Three Huge Reasons Why the Fed Cannot Let Rates Normalize

The Fed continues to dangle hints of a “rate hike” in front of investors… but the reality is that as far as any significant raise in rates, its hands are tied.


True, the Fed may raise rates from 0.25% to 0.3% or possible even 0.5% sometime in the next 24 months… but these moves will be largely symbolic.


There are three reasons for this:


1)   There are over $555 trillion in interest-rate based derivatives trades sitting on the big banks balance sheets globally.


2)   The US Dollar carry trade is over $9 trillion in size.


3)   Many Western welfare states would go bankrupt if rates normalized.


Regarding #1… the Fed cannot risk a significant rise in rates, as doing so would potentially burst the bond bubble. Bonds have been in a bull market for over 30 years now. Today, globally the bond market is over $100 trillion in size. And there are over $555 trillion in derivatives that trade based on these bonds.


This is why former Fed Chairman Ben Bernanke admitted that rates would not normalize anytime during his “lifetime” during a closed-door luncheon with several hedge funds last year. For rates to normalize (meaning rise to the historic average of 4%+) would trigger a derivatives implosion. Bernanke knows this. And current Fed Chair Janet Yellen knows it too.


Given that ALL of the Fed’s actions over the last seven years have been devoted to propping up the insolvent big banks (insolvent due to their massive derivatives portfolios), the Fed cannot and will not risk any interest rate surprises.


Regarding item #2 (the US Dollar carry trade), there are over $9 trillion in borrowed US Dollars sloshing around the financial system. These are effectively US Dollar (shorts) as when you borrow in one currency to fund a carry trade you are effectively shorting that currency.


US Dollar deposits yield 0.25%. The Yen yields 0.001%, while the Euro yields negative 0.2% and the Swiss Franc yields negative 0.75%.


In simple terms, the US Dollar is extremely attractive as a store of value relative to most major world currencies. This is why capital has been flowing into the US Dollar, pushing the US Dollar to a 10 year high.


The flip side of this is that every upward move the Dollar makes against other currencies puts more pressure on the $9 trillion worth of US Dollar carry trades. This is why the US Dollar’s rally has been so aggressive: because much of it was carry trades blowing up forcing traders to cover their US Dollar shorts.

On that note, the US Dollar is currently breaking out against most major world currencies.
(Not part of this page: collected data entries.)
Lemma accepted_row_checks (d : Database) (u : User.t) :
  user_row_accepted d u = true ->
  user_by_email d (User.email u) = None
  /\ forall x p, User.phone u = Some (x :: p) ->
                 user_by_phone d (x :: p) = None.
Proof.
  unfold user_row_accepted. intros H.
  repeat (apply andb_true_iff in H; destruct H as [H ?]).
  split.
  - destruct (user_by_email d (User.email u)); [discriminate | reflexivity].
  - intros x p Hp. rewrite Hp in *.
    match goal with
    | Hq : _ && _ = true |- _ => apply andb_true_iff in Hq; destruct Hq as [_ Hq]
    end.
    destruct (user_by_phone d (x :: p)); [discriminate | reflexivity].
Qed.

Lemma accepted_row_stored (d : Database) (u : User.t) :
  user_row_accepted d u = true ->
  varchar 255 (User.email u) = Some (User.email u)
  /\ varchar 255 (User.hashed_password u) = Some (User.hashed_password u)
  /\ match User.phone u with
     | Some p => varchar 20 p = Some p
     | None => True
     end.
Proof.
  unfold user_row_accepted. intros H.
  apply andb_true_iff in H. destruct H as [H Hphone].
  apply andb_true_iff in H. destruct H as [H _].
  apply andb_true_iff in H. destruct H as [Hemail Hhash].
  split; [apply varchar_fits, Z.leb_le; exact Hemail|].
  split; [apply varchar_fits, Z.leb_le; exact Hhash|].
  destruct (User.phone u) as [p|]; [|exact I].
  apply andb_true_iff in Hphone. destruct Hphone as [Hphone _].
  apply varchar_fits, Z.leb_le. exact Hphone.
Qed.

(** A signup the table accepts, step by step. *)
Lemma create_user_run (ext : External) (sec : Security)
    (data : UserSignup.t) (c : Ctx) :
  let u := User.Build (uuid4 ext (S (minted c))) (UserSignup.email data)
             (UserSignup.phone data)
             (get_password_hash sec (minted c) (UserSignup.password data))
             (clock c) (clock c) in
  let d := mkDatabase (users (session c) ++ [u]) (chats (session c))
                      (messages (session c)) in
  user_row_accepted (session c) u = true ->
  user_by_id (session c) (User.id u) = None ->
  Accounts.create_user ext sec data c
  = (Return u, mkCtx d d (clock c) (groq_calls c) (S (S (minted c)))).
Proof.
  cbv zeta. intros Hacc Hfresh.
  destruct (accepted_row_checks _ _ Hacc) as [Hemail Hphone].
  cbn [User.email User.phone] in Hemail, Hphone.
  unfold Accounts.create_user.
  unfold bind at 1. unfold get_session at 1.
  rewrite Hemail.
  assert (Hcheck :
    (match UserSignup.phone data with
     | Some ((_ :: _) as p) =>
         match user_by_phone (session c) p with
         | Some _ => ret true
         | None => ret false
         end
     | _ => ret false
     end) c = (Return false, c)).
  { destruct (UserSignup.phone data) as [[|x p]|] eqn:Ep; try reflexivity.
    rewrite (Hphone x p eq_refl). reflexivity. }
  erewrite bind_Return by exact Hcheck.
  unfold Accounts.hash_password at 1.
  erewrite bind_Return by reflexivity.
  destruct (accepted_row_stored _ _ Hacc) as (He & Hh & Hp).
  cbn [User.email User.phone User.hashed_password] in He, Hh, Hp.
  unfold Accounts.insert_user, bind, new_uuid, utcnow, get_session,
    put_session, ret, db_commit, Accounts.refresh_user.
  cbn [committed session clock groq_calls minted users chats messages].
  rewrite He, Hh.
  assert (Hphone' :
    match UserSignup.phone data with
    | Some p => option_map Some (varchar 20 p)
    | None => Some None
    end = Some (UserSignup.phone data)).
  { destruct (UserSignup.phone data) as [p|]; [|reflexivity].
    rewrite Hp. reflexivity. }
  rewrite Hphone'.
  rewrite Hacc.
  unfold bind, get_session, ret.
  cbn [committed session clock groq_calls minted users chats messages].
  unfold user_by_id in *. cbn [users User.id] in *.
  match goal with
  | |- context [find ?p (?l ++ [?x])] =>
      rewrite (@find_snoc_first _ p l x Hfresh (N.eqb_refl _))
  end.
  reflexivity.
Qed.

Lemma authenticate_user_run (sec : Security) (data : UserLogin.t) (c : Ctx) :
  Accounts.authenticate_user sec data c
  = match user_by_email (session c) (UserLogin.email data) with
    | Some u =>
        if verify_password sec (UserLogin.password data)
                           (User.hashed_password u)
        then (Return u, c)
        else (Raised (HTTPException HTTP_401_UNAUTHORIZED
                        (lit "Incorrect email or password")), c)
    | None =>
        (Raised (HTTPException HTTP_401_UNAUTHORIZED
                   (lit "Incorrect email or password")), c)
    end.
Proof.
  unfold Accounts.authenticate_user, bind, get_session.
  destruct (user_by_email (session c) (UserLogin.email data)) as [u|];
    [|reflexivity].
  destruct (verify_password sec _ _); reflexivity.
Qed.

Lemma create_user_token_run (sec : Security) (user : User.t) (c : Ctx) :
  Accounts.create_user_token sec user c
  = (Return (create_access_token sec (clock c) (Accounts.token_data sec user)),
     c).
Proof. reflexivity. Qed.

(** A signup that the users table accepts appends one user, whose stored
    password is what get_password_hash returned, and returns a token
    issued then for that user; a login with the same e-mail and password
    later returns the same user with a token over the same claims, issued
    at the time of the login, without writing. *)
Theorem signup_then_login
    (ext : External) (sec : Security) (w1 w2 : N) (c : Ctx)
    (data : UserSignup.t) :
  let u := User.Build (uuid4 ext (S (minted c))) (UserSignup.email data)
             (UserSignup.phone data)
             (get_password_hash sec (minted c) (UserSignup.password data))
             (clock c + Z.of_N w1) (clock c + Z.of_N w1) in
  let granted_at now :=
    mkLoginResponse
      (create_access_token sec now (Accounts.token_data sec u))
      (lit "bearer") u in
  hashes_verify sec ->
  user_row_accepted (committed c) u = true ->
  user_by_id (committed c) (User.id u) = None ->
  exists c1 c2,
    request w1 (Accounts.signup ext sec data) c
    = (Return (granted_at (clock c + Z.of_N w1)), c1)
    /\ users (committed c1) = users (committed c) ++ [u]
    /\ chats (committed c1) = chats (committed c)
    /\ messages (committed c1) = messages (committed c)
    /\ request w2 (Accounts.login sec
                     (UserLogin.Build (UserSignup.email data)
                                      (UserSignup.password data))) c1
       = (Return (granted_at (clock c + Z.of_N w1 + Z.of_N w2)), c2)
    /\ committed c2 = committed c1.
Proof.
  cbv zeta. intros Hhash Hacc Hfresh.
  set (u := User.Build _ _ _ _ _ _) in *.
  destruct (accepted_row_checks _ _ Hacc) as [Hemail _].
  cbn [User.email u] in Hemail.
  pose proof (@create_user_run ext sec data (begin_request w1 c) Hacc Hfresh)
    as Hrun.
  cbv zeta in Hrun.
  cbn [begin_request committed session clock groq_calls minted] in Hrun.
  fold u in Hrun.
  eexists. eexists.
  split.
  { rewrite request_run. unfold Accounts.signup.
    erewrite bind_Return by exact Hrun.
    erewrite bind_Return by apply create_user_token_run.
    reflexivity. }
  cbn [close_session snd ret committed users chats messages].
  split; [reflexivity|]. split; [reflexivity|]. split; [reflexivity|].
  rewrite request_run. unfold Accounts.login, bind.
  rewrite authenticate_user_run.
  cbn [begin_request close_session committed session users
       UserLogin.email UserLogin.password].
  unfold user_by_email in *. cbn [users].
  rewrite (@find_snoc_first _ _ (users (committed c)) u Hemail
             (text_eqb_refl _)).
  cbn [User.hashed_password u]. rewrite Hhash.
  rewrite create_user_token_run.
  cbn [bind fst snd ret clock committed close_session]. split; reflexivity.
Qed.

Lemma toy_hashes_verify : hashes_verify Sample2.security.
Proof.
  intros n p. unfold Sample2.security. cbn [verify_password get_password_hash].
  change (lit "h" ++ [(N.of_nat n + 48)%N] ++ rev p)
    with (N_of_ascii "h" :: (N.of_nat n + 48)%N :: rev p).
  cbn [skipn]. apply text_eqb_refl.
Qed.

Lemma signup_then_login_witness :
  exists first second c1 c2,
    request 1%N (Accounts.signup Sample2.world Sample2.security Sample2.carol)
      Sample.ctx = (Return first, c1)
    /\ request 5%N (Accounts.login Sample2.security
                      (UserLogin.Build (lit "carol@example.com")
                                       (lit "correct horse"))) c1
       = (Return second, c2)
    /\ login_user second = login_user first
    /\ access_token second <> access_token first
    /\ List.length (users (committed c2)) = 3%nat.
Proof.
  destruct (@signup_then_login Sample2.world Sample2.security 1%N 5%N
              Sample.ctx Sample2.carol toy_hashes_verify eq_refl eq_refl)
    as (c1 & c2 & H1 & Hu & _ & _ & H2 & Hc).
  eexists. eexists. exists c1, c2.
  split; [exact H1|]. split; [exact H2|].
  split; [reflexivity|].
  split; [vm_compute; discriminate|].
  rewrite Hc, Hu. reflexivity.
Defined.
This is already a big enough concern that the Fed has been mentioning it in FOMC communiqués. Any rate hike will only INCREASE the interest rate differential between the US Dollar and other major world currencies… which in turn would drive even more capital to the US Dollar… and put even more pressure on the $9 trillion US Dollar carry trade.


Finally, regarding #3 (the impact of interest rates on welfare states)… it is no secret that most western nations are bankrupt due to excessive social welfare expenses. Most nations rely heavily on the bond markets to fund their social spending patterns as tax revenues don’t come anywhere near enough to cover them.



In the US, a 1% increase in interest rates means over $100 billion more in interest rate payments. The US is already running a deficit (meaning that it spends more than it takes in via taxes) and has been for most of the last 20 years. As the above charts who, most Western developed nations are in similar situations.


If the Fed began to let rates normalize it would render numerous nations insolvent.  Every asset under the sun trades based on its risk relative to Us Treasuries (the so called “risk free rate”). If US yields rise, so will yields around the world.


And the world cannot afford that.


In short, the world is awash with debt. The bond market has ballooned up to $100 trillion in size. And most nations are struggling to service their debt loads even with rates at historic lows.


At some point, the bond bubble will burst. And when it does, entire countries will go bust.